• PROBLEM DESCRIPTION:
Produce word for word the lines of the data below running from the one that has "map (fun a =>" to the one that has "(** ** [re.sub]", inclusive, and no others.
:: THE INPUT ::
(** * Social-bot generation service: model backend and post pipeline

    A shallow embedding of
      - [src/services/bot_posts_service.py]  (BotPostsService)
      - [src/services/bot_chats_service.py]  (BotChatsService)
      - [src/models/koalpha_loader.py]       (KoalphaLoader)
    and the properties the specification states about them. *)

From Stdlib Require Import String Ascii List Bool Arith NArith ZArith Lia.
From Equations Require Import Equations.
From Equations.Prop Require Import Logic.
Import ListNotations.

Set Implicit Arguments.
Set Warnings "-register-all".

(** ** Python text

    A Python [str] is a sequence of Unicode code points.  A code point is a
    number ([N]); ASCII literals of the source are written [str "..."]. *)

Definition char := N.
Definition text := list char.

Definition str (s : string) : text :=
  map (fun a => N_of_ascii a) (list_ascii_of_string s).

Definition text_eqb (a b : text) : bool :=
  if list_eq_dec N.eq_dec a b then true else false.

Definition chr_colon : char := 58%N.     (* ':' *)
Definition chr_lbracket : char := 91%N.  (* '[' *)
Definition chr_rbracket : char := 93%N.  (* ']' *)
Definition chr_newline : char := 10%N.   (* '\n' *)
Definition chr_space : char := 32%N.     (* ' ' *)

(** [str.isspace] for one code point, which is also the class [\s] of a
    [str] pattern in [re]: CPython answers both from the same table. *)
Definition isspace (c : char) : bool :=
  ((9 <=? c) && (c <=? 13) || (28 <=? c) && (c <=? 32)
   || (c =? 133) || (c =? 160) || (c =? 5760)
   || (8192 <=? c) && (c <=? 8202)
   || (c =? 8232) || (c =? 8233) || (c =? 8239) || (c =? 8287)
   || (c =? 12288))%N.

Fixpoint drop_while (p : char -> bool) (s : text) : text :=
  match s with
  | [] => []
  | c :: r => if p c then drop_while p r else s
  end.

Lemma drop_while_length p s : length (drop_while p s) <= length s.
Proof. induction s as [|c r IH]; simpl; [lia|]. destruct (p c); simpl; lia. Qed.

(** ** [re.sub] for a pattern that never matches the empty string

    [match_at s] is the text left behind the match of the pattern at the very
    start of [s], if it matches there.  [re.sub] scans from the left,
    replaces the match by [repl] and goes on behind it; where the pattern
    does not match, the character is kept. *)

Section ReSub.
Variable match_at : text -> option text.
Variable repl : text.
Hypothesis match_at_shorter :
  forall s r, match_at s = Some r -> length r < length s.

Equations? re_sub (s : text) : text by wf (length s) lt :=
  re_sub [] := [];
  re_sub (c :: r) with inspect (match_at (c :: r)) := {
    | exist _ (Some rest) _ := repl ++ re_sub rest;
    | exist _ None _ := c :: re_sub r }.
Proof.
  apply match_at_shorter in e. simpl in e. exact e.
Qed.

(** Does the pattern match at some position of the text? *)
Fixpoint matches_somewhere (s : text) : bool :=
  match s with
  | [] => false
  | c :: r =>
      match match_at s with
      | Some _ => true
      | None => matches_somewhere r
      end
  end.
End ReSub.

(** ** The steps of [BotPostsService.clean_response] *)

(** [text.split(':', 1)[1]] when [':' in text]: the text behind the first
    colon; [None] when the text has no colon. *)
Fixpoint after_first_colon (s : text) : option text :=
  match s with
  | [] => None
  | c :: r => if (c =? chr_colon)%N then Some r else after_first_colon r
  end.

Definition colon_rule (s : text) : text :=
  match after_first_colon s with
  | Some r => r
  | None => s
  end.

(** The pattern [\[.*?\]] at the start of a text.  Behind the opening
    bracket the lazy [.*?] takes as few characters as possible, none of them
    a line feed, so the match ends at the first closing bracket and fails
    when a line feed or the end of the text comes first. *)
Fixpoint lazy_to_rbracket (s : text) : option text :=
  match s with
  | [] => None
  | c :: r =>
      if (c =? chr_rbracket)%N then Some r
      else if (c =? chr_newline)%N then None
      else lazy_to_rbracket r
  end.

Definition match_bracketed (s : text) : option text :=
  match s with
  | [] => None
  | c :: r => if (c =? chr_lbracket)%N then lazy_to_rbracket r else None
  end.

(** The pattern [\s+] at the start of a text: greedy, at least one
    whitespace character. *)
Definition match_spaces (s : text) : option text :=
  match s with
  | [] => None
  | c :: r => if isspace c then Some (drop_while isspace r) else None
  end.

Lemma lazy_to_rbracket_shorter s r :
  lazy_to_rbracket s = Some r -> length r < length s.
Proof.
  revert r; induction s as [|c s IH]; simpl; intros r H; [discriminate|].
  destruct (c =? chr_rbracket)%N.
  - injection H as <-. lia.
  - destruct (c =? chr_newline)%N; [discriminate|].
    specialize (IH _ H). lia.
Qed.

Lemma match_bracketed_shorter s r :
  match_bracketed s = Some r -> length r < length s.
Proof.
  destruct s as [|c s]; simpl; [discriminate|].
  destruct (c =? chr_lbracket)%N; [|discriminate].
  intros H. apply lazy_to_rbracket_shorter in H. lia.
Qed.

Lemma match_spaces_shorter s r :
  match_spaces s = Some r -> length r < length s.
Proof.
  destruct s as [|c s]; simpl; [discriminate|].
  destruct (isspace c); [|discriminate].
  intros H. injection H as <-.
  pose proof (drop_while_length isspace s). lia.
Qed.

(** [re.sub(r'\[.*?\]', '', text)] *)
Definition remove_bracketed : text -> text :=
  re_sub match_bracketed [] match_bracketed_shorter.

(** [re.sub(r'\s+', ' ', text)] *)
Definition collapse_spaces : text -> text :=
  re_sub match_spaces [chr_space] match_spaces_shorter.

(** [text.strip()]: whitespace is dropped from the left end, then from the
    right end. *)
Definition lstrip (s : text) : text := drop_while isspace s.

Fixpoint rstrip (s : text) : text :=
  match s with
  | [] => []
  | c :: r =>
      match rstrip r with
      | [] => if isspace c then [] else [c]
      | r' => c :: r'
      end
  end.

Definition strip (s : text) : text := rstrip (lstrip s).

(** What a text can still contain that a pass of cleaning would change. *)
Definition has_colon (s : text) : bool := existsb (N.eqb chr_colon) s.

Definition has_bracketed (s : text) : bool :=
  matches_somewhere match_bracketed s.

Definition starts_space (s : text) : bool :=
  match s with
  | [] => false
  | c :: _ => isspace c
  end.

(** Every whitespace character is a single space with no whitespace
    behind it. *)
Fixpoint collapsed (s : text) : bool :=
  match s with
  | [] => true
  | c :: r =>
      (if isspace c then (c =? chr_space)%N && negb (starts_space r)
       else true) && collapsed r
  end.

Definition has_rbracket (s : text) : bool := existsb (N.eqb chr_rbracket) s.

Definition has_newline (s : text) : bool := existsb (N.eqb chr_newline) s.

(** No opening bracket has a closing bracket anywhere behind it. *)
Fixpoint no_pair (s : text) : bool :=
  match s with
  | [] => true
  | c :: r =>
      (if (c =? chr_lbracket)%N then negb (has_rbracket r) else true)
      && no_pair r
  end.

(** [thins s u]: [u] is [s] with some characters deleted and some whitespace
    characters turned into a space, which is all a step of cleaning does. *)
Inductive thins : text -> text -> Prop :=
| thins_nil : thins [] []
| thins_keep c s u : thins s u -> thins (c :: s) (c :: u)
| thins_delete c s u : thins s u -> thins (c :: s) u
| thins_space c s u :
    isspace c = true -> thins s u -> thins (c :: s) (chr_space :: u).

(** ** Python exceptions and the outcome of a call

    An exception object is known by its class, the classes it derives from
    (what an [except] clause matches against) and the text [str(e)].  The
    implicit chaining of an exception raised inside an [except] clause to
    the one being handled ([__context__]) is not part of the record. *)

Record exn := {
  exn_class : string;
  exn_bases : list string;
  exn_str : text }.

Definition isinstance (e : exn) (cls : string) : bool :=
  String.eqb cls (exn_class e) || existsb (String.eqb cls) (exn_bases e).

Inductive outcome (A : Type) : Type :=
| Return (a : A)
| Raise (e : exn).
Arguments Return {A} a.
Arguments Raise {A} e.

(** Errors the interpreter itself raises, all below [Exception]. *)
Definition interpreter_error (cls : string) (bases : list string) (msg : string)
  : exn :=
  {| exn_class := cls;
     exn_bases := bases ++ ["Exception"; "BaseException"]%string;
     exn_str := str msg |}.

Definition TypeError (msg : string) : exn := interpreter_error "TypeError" [] msg.
Definition IndexError (msg : string) : exn :=
  interpreter_error "IndexError" ["LookupError"%string] msg.
Definition KeyError (key_repr : string) : exn :=
  interpreter_error "KeyError" ["LookupError"%string] key_repr.
Definition AttributeError (msg : string) : exn :=
  interpreter_error "AttributeError" [] msg.

(** A chat message, [{"role": ..., "content": ...}]. *)
Record Message := { role : text; msg_content : text }.

(** Sequencing of calls that may raise. *)
Definition obind {A B} (o : outcome A) (k : A -> outcome B) : outcome B :=
  match o with
  | Return a => k a
  | Raise e => Raise e
  end.

Declare Scope outcome_scope.
Delimit Scope outcome_scope with outcome.
Notation "x <- o ;; k" := (obind o (fun x => k))
  (at level 61, o at next level, right associativity) : outcome_scope.

(** ** [KoalphaLoader] ([src/models/koalpha_loader.py]) *)

Module KoalphaLoader.

(** Python values as [json] decoding and the result dictionaries have them. *)
Inductive pyval :=
| PNone
| PBool (b : bool)
| PInt (z : Z)
| PFloat (literal : text)
| PStr (s : text)
| PList (l : list pyval)
| PDict (items : list (text * pyval)).

(** A dict holds each key once; [dict_lookup] finds its binding. *)
Fixpoint dict_lookup (items : list (text * pyval)) (k : text) : option pyval :=
  match items with
  | [] => None
  | (k', v) :: r => if text_eqb k' k then Some v else dict_lookup r k
  end.

Definition not_subscriptable (ty : string) : exn :=
  TypeError ("'" ++ ty ++ "' object is not subscriptable").

(** [v[key]] for a [str] key. *)
Definition subscript_key (v : pyval) (key : string) : outcome pyval :=
  match v with
  | PDict items =>
      match dict_lookup items (str key) with
      | Some x => Return x
      | None => Raise (KeyError ("'" ++ key ++ "'"))
      end
  | PList _ => Raise (TypeError "list indices must be integers or slices, not str")
  | PStr _ => Raise (TypeError "string indices must be integers, not 'str'")
  | PNone => Raise (not_subscriptable "NoneType")
  | PBool _ => Raise (not_subscriptable "bool")
  | PInt _ => Raise (not_subscriptable "int")
  | PFloat _ => Raise (not_subscriptable "float")
  end.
:::
• RESPONSE TO THIS TASK:
  map (fun a => N_of_ascii a) (list_ascii_of_string s).

Definition text_eqb (a b : text) : bool :=
  if list_eq_dec N.eq_dec a b then true else false.

Definition chr_colon : char := 58%N.     (* ':' *)
Definition chr_lbracket : char := 91%N.  (* '[' *)
Definition chr_rbracket : char := 93%N.  (* ']' *)
Definition chr_newline : char := 10%N.   (* '\n' *)
Definition chr_space : char := 32%N.     (* ' ' *)

(** [str.isspace] for one code point, which is also the class [\s] of a
    [str] pattern in [re]: CPython answers both from the same table. *)
Definition isspace (c : char) : bool :=
  ((9 <=? c) && (c <=? 13) || (28 <=? c) && (c <=? 32)
   || (c =? 133) || (c =? 160) || (c =? 5760)
   || (8192 <=? c) && (c <=? 8202)
   || (c =? 8232) || (c =? 8233) || (c =? 8239) || (c =? 8287)
   || (c =? 12288))%N.

Fixpoint drop_while (p : char -> bool) (s : text) : text :=
  match s with
  | [] => []
  | c :: r => if p c then drop_while p r else s
  end.

Lemma drop_while_length p s : length (drop_while p s) <= length s.
Proof. induction s as [|c r IH]; simpl; [lia|]. destruct (p c); simpl; lia. Qed.

(** ** [re.sub] for a pattern that never matches the empty string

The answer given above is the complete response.